- EXERCISE DETAILS:
Reproduce the closing run of lines below verbatim, from the line that contains "intros ->. done." up to and including the final line.

*** RECORDS FOR THIS EXERCISE ***

(* ===== verification/Conversation.v ===== *)
(** A line of chat from one terminal to all others: what a guest types is posted by its
    client, told to the room by the server, and shown by the client of each member. *)

From S2P Require Import Prelude Frame Message Utils AppState Tls ChatClient Login Commands.
From S2P Require Import StorageApi World ChatServer ClientSession ServerInvariant ServerBoot ServerSteps.
From S2P Require Import Walk Stability ServerProperties RoomProperties.
Local Open Scope string_scope.
Local Open Scope chat_scope.

(** A [%H:%M:%S] time: eight characters, none of them a control character. *)
Definition clock_format `{Platform} : Prop :=
  forall t, size_of (local_hms t) = 8%N /\ sall (fun c => negb (iscntrl c)) (local_hms t) = true.

(* ===================================================================== *)
(** * The frame of a line *)

Lemma text_of_plain s n :
  s <> "" -> (size_of s <= n)%N -> sall (fun c => negb (iscntrl c && negb (Ascii.eqb c tab))) s = true ->
  is_valid_text s n = true.
Proof.
  intros Hne Hs Hp. unfold is_valid_text. apply sempty_false in Hne as ->. apply N.ltb_ge in Hs as ->.
  cbn [orb]. by rewrite sany_sall, negb_involutive.
Qed.

Lemma plain_of_text s n : is_valid_text s n = true ->
  sall (fun c => negb (iscntrl c && negb (Ascii.eqb c tab))) s = true.
Proof.
  unfold is_valid_text. destruct (_ || _)%bool; [done|]. by rewrite sany_sall, negb_involutive.
Qed.

Lemma nickname_plain nick : is_valid_nickname nick = true ->
  (size_of nick <= 31)%N /\ sall (fun c => negb (iscntrl c && negb (Ascii.eqb c tab))) nick = true.
Proof.
  rewrite utils_nickname. unfold Message.is_valid_nickname. destruct (_ || _)%bool eqn:E; [done|].
  apply orb_false_iff in E as [_ Hs%N.ltb_ge]. rewrite sany_sall, negb_involutive. intros Hp. split; [done|].
  revert Hp. apply sall_impl. intros c. by destruct (iscntrl c).
Qed.

Section frames.
Context `{Platform} (HC : clock_format).

Lemma chat_line_plain reading nick body :
  is_valid_nickname nick = true -> is_valid_chat_message body = true ->
  is_valid_text (chat_line reading nick body) MAX_FRAME_LENGTH = true /\
  (size_of (chat_line reading nick body) <= 1044)%N.
Proof.
  intros [Hn Hpn]%nickname_plain Hb. rewrite utils_chat_message in Hb.
  destruct (valid_text_spec _ _ Hb) as [_ Hs]. pose proof (plain_of_text _ _ Hb) as Hpb.
  destruct (HC (system_clock reading)) as [Ht Hpt]. unfold MAX_CHAT_LENGTH in Hs.
  assert (size_of (chat_line reading nick body) <= 1044)%N as Hsize.
  { unfold chat_line, timestamp. rewrite !size_of_app, Ht.
    change (size_of "[") with 1%N. change (size_of "] ") with 2%N. change (size_of ": ") with 2%N. lia. }
  split; [|done]. apply text_of_plain; [done|unfold MAX_FRAME_LENGTH; lia|].
  assert (sall (fun c => negb (iscntrl c && negb (Ascii.eqb c tab))) (local_hms (system_clock reading)) = true) as Hpt'
    by (revert Hpt; apply sall_impl; intros c; by destruct (iscntrl c)).
  unfold chat_line, timestamp. by rewrite !sall_app, Hpt', Hpn, Hpb.
Qed.

Lemma room_text_line id reading nick body :
  (0 < id < 2 ^ 64)%N -> is_valid_nickname nick = true -> is_valid_chat_message body = true ->
  exists wire, encode_server_frame (Server.RoomText id (chat_line reading nick body)) = success wire /\
    decode_server_frame (line_of wire) = success (Server.RoomText id (chat_line reading nick body)).
Proof.
  intros Hid Hn Hb. destruct (chat_line_plain reading nick body Hn Hb) as [Hv Hs].
  apply server_line; cbn [valid_server_message serialize_server].
  - rewrite Hv, andb_true_r. unfold valid_room_id. apply andb_true_iff. rewrite !N.ltb_lt. lia.
  - pose proof (to_string_width 64 id ltac:(lia)). rewrite !size_of_app.
    change (size_of "ROOM_TEXT|") with 10%N. change (size_of "|") with 1%N. lia.
Qed.
End frames.

(* ===================================================================== *)
(** * Server and members *)

Section conversation.
Context {S : Type} `{ServerStorage S} `{Sodium} `{Platform}.
Abbreviation W := (World S).
Abbreviation P := (Process (S:=S)).

(** The session may speak in its room, and its quota there is not used up. *)
Record may_speak (s : SessionId) (nick : string) (room : Room) (w : W) : Prop := {
  speaks_negotiated : protocol_negotiated_ (session w s) = true;
  speaks_password : has_password (server w) && negb (authenticated_ (session w s)) = false;
  speaks_nickname : nickname w s = nick;
  speaks_named : nick <> "";
  speaks_room : rooms_ (server w) !! active_room_of w s = Some room;
  speaks_quota : (consume (steady_clock (steady_reads w))
    (default [] (recent_messages_by_room_ (session w s) !! active_room_of w s))).2 = true;
}.

(** What the room's line changes: one frame for each member, the room's history, the
    log, and the host's screen when the host is in the room. *)
Definition room_told (id : RoomId) (room : Room) (msg wire : string) (w w' : W) : Prop :=
  tasks w' = (tasks w ++ ((fun m => TaskDeliver m wire) <$> set_iter (members room)))%list /\
  server w' = with_rooms (<[id := with_recent_messages
    (push_bounded (history_limit_ (server w)) (recent_messages room) msg) room]> (rooms_ (server w))) (server w) /\
  log_ w' = (fun lines => lines ++ ["[#" +:+ room_name room +:+ "] " +:+ msg])%list <$> log_ w /\
  app w' = (if has_local (server w) && (local_room_id w =? id)%N then push_message msg (app w) else app w).

(** The quota is asked once, and a reading of the clock is taken. *)
Lemma quota_granted s (w : W) :
  (consume (steady_clock (steady_reads w))
    (default [] (recent_messages_by_room_ (session w s) !! active_room_of w s))).2 = true ->
  exists w1, consume_message_quota s w = (true, w1) /\ server w1 = server w /\ tasks w1 = tasks w /\
    log_ w1 = log_ w /\ app w1 = app w /\ system_reads w1 = system_reads w.
Proof.
  intros Hq. unfold consume_message_quota, read_steady_clock, bind, get, ret, on_session, modify. cbn.
  change (active_room_of (put_steady_reads (steady_reads w + 1) w) s) with (active_room_of w s).
  change (session (put_steady_reads (steady_reads w + 1) w) s) with (session w s).
  destruct (consume _ _) as [recent granted]. cbn in Hq. subst. by eexists.
Qed.

Lemma server_tells_room s nick body line room wire (w : W) :
  may_speak s nick room w -> is_valid_chat_message body = true ->
  decode_client_frame line = success (Client.Chat body) ->
  value (encode_server_frame (Server.RoomText (active_room_of w s) (chat_line (system_reads w) nick body))) = Some wire ->
  room_told (active_room_of w s) room (chat_line (system_reads w) nick body) wire w (on_line s line w).2.
Proof.
  intros [Hn Hp Hnick Hne Hr Hq] Hb Hd He. rewrite on_line_eq, Hd. cbn [value success].
  set (w0 := line_started s w).
  assert (session w0 s = with_reading false (session w s)) as E0
    by (unfold w0; by rewrite line_started_session, decide_True).
  unfold handle_message. rewrite bind_snd. cbn [get fst snd]. rewrite E0.
  cbn [with_reading protocol_negotiated_ authenticated_]. rewrite Hn. cbn [negb].
  change (server w0) with (server w). rewrite Hp. cbn [handle_request].
  unfold handle_chat. rewrite bind_snd. cbn [get fst snd]. 
  assert (nickname w0 s = nick) as -> by (unfold w0; by rewrite line_started_nickname). apply sempty_false in Hne as ->.
  destruct (quota_granted s w0) as (w1 & Eq & Hs1 & Ht1 & Hl1 & Ha1 & Hc1).
  { unfold active_room_of. rewrite E0. exact Hq. }
  rewrite !bind_snd, Eq. cbn [fst snd negb]. rewrite Hb. cbn [negb]. rewrite !bind_snd.
  assert (active_room_of w0 s = active_room_of w s) as Eid by (unfold active_room_of; by rewrite E0).
  unfold timestamp_text. cbn [bind read_system_clock ret fst snd]. rewrite Hc1, Eid.
  change (system_reads w0) with (system_reads w).
  set (w2 := put_system_reads _ w1).
  change ("[" +:+ timestamp (system_reads w) +:+ "] " +:+ nick +:+ ": " +:+ body)
    with (chat_line (system_reads w) nick body).
  destruct (broadcast_room_exact (active_room_of w s) (chat_line (system_reads w) nick body) nick w2 room wire)
    as (Ht & _ & Hs & Hl & Ha); [|done|].
  { change (server w2) with (server w1). by rewrite Hs1. }
  change (server w2) with (server w1) in *. change (tasks w2) with (tasks w1) in *.
  change (log_ w2) with (log_ w1) in *. change (app w2) with (app w1) in *.
  change (local_room_id w2) with (local_room_id_ (server w1)) in *.
  rewrite Hs1, Ht1, Hl1, Ha1 in *. unfold room_told. by split_and!.
Qed.

(** A member shows the line when it is in that room, and else nothing. *)
Lemma member_shows line id msg cw :
  ChatClient.protocol_negotiated_ (client cw) = true ->
  decode_server_frame line = success (Server.RoomText id msg) ->
  ChatClient.app (ChatClient.on_line line cw).2
  = (if (id =? g_active_room_id (ChatClient.app cw))%N then push_message msg (ChatClient.app cw) else ChatClient.app cw).
Proof.
  intros Hn Hd. rewrite (client_reads _ _ _ Hn Hd). cbn [ChatClient.handle_server_message].
  unfold ChatClient.handle_room_text. rewrite bind_snd. cbn [get fst snd].
  change (active_room_id (ChatClient.app (ChatClient.on_client (ChatClient.with_reading false) cw).2))
    with (g_active_room_id (ChatClient.app cw)). by destruct (_ =? _)%N.
Qed.

(** C26: a line of chat arrives. A guest types a line that is no command: its client
    posts one frame. When the server reads it from a session that may speak in a room,
    it posts one frame to each member of that room and none to anybody else, keeps the
    line in the room's bounded history and in the log, and changes nothing else of its
    state; the host sees the line when in that room. And whoever reads that frame shows
    the line, with the time and the speaker's nickname, exactly when in that room. *)
Theorem chat_arrives text context (p : P) cw s nick room (w : W) :
  clock_format -> Inv w -> guest_ready p cw -> may_speak s nick room w ->
  is_valid_chat_message text = true -> (forall rest, text <> String "/" rest) ->
  let id := active_room_of w s in
  let msg := chat_line (system_reads w) nick text in
  exists cw' frame wire,
    Commands.guest (handle_chat_input text context p).2 = Some cw' /\
    ChatClient.tasks cw' = (ChatClient.tasks cw ++ [TaskSend frame])%list /\
    screen (handle_chat_input text context p).2 = screen p /\
    room_told id room msg wire w (on_line s (line_of frame) w).2 /\
    forall member, ChatClient.protocol_negotiated_ (client member) = true ->
      ChatClient.app (ChatClient.on_line (line_of wire) member).2
      = (if (id =? g_active_room_id (ChatClient.app member))%N
         then push_message msg (ChatClient.app member) else ChatClient.app member).
Proof.
  intros HC I Hg Hm Hv Hs id msg.
  assert (is_valid_nickname nick = true) as Hnick.
  { rewrite <- (speaks_nickname _ _ _ _ Hm). apply (inv_nickname _ _ I s). 
    change (nickname w s <> ""). rewrite (speaks_nickname _ _ _ _ Hm). apply Hm. }
  assert (0 < id < 2 ^ 64)%N as Hid.
  { destruct (inv_room_id _ _ I _ _ (speaks_room _ _ _ _ Hm)) as [_ Hlt]. split; [apply Hlt|].
    by eapply fresh_small; [apply (inv_fresh _ _ I)|apply Hm]. }
  assert (valid_client_message (Client.Chat text) = true) as Hvm by (cbn; by rewrite <- utils_chat_message).
  destruct (guest_chat_posts text context p cw) as (cw0 & cw' & frame & Hcw & Hcw' & Ht & Hd & Hscreen & _); try done.
  { intros ->. done. }
  assert (cw0 = cw) as -> by (destruct Hg; congruence).
  destruct (room_text_line HC id (system_reads w) nick text Hid Hnick Hv) as (wire & He & Hdw).
  exists cw', frame, wire. split_and!; try done.
  - apply (server_tells_room s nick text); [done..|]. fold id. by rewrite He.
  - intros member Hmn. by apply member_shows.
Qed.
End conversation.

*** End of RECORDS FOR THIS EXERCISE ***

- ANSWER BOX:
  { intros ->. done. }
  assert (cw0 = cw) as -> by (destruct Hg; congruence).
  destruct (room_text_line HC id (system_reads w) nick text Hid Hnick Hv) as (wire & He & Hdw).
  exists cw', frame, wire. split_and!; try done.
  - apply (server_tells_room s nick text); [done..|]. fold id. by rewrite He.
  - intros member Hmn. by apply member_shows.
Qed.
End conversation.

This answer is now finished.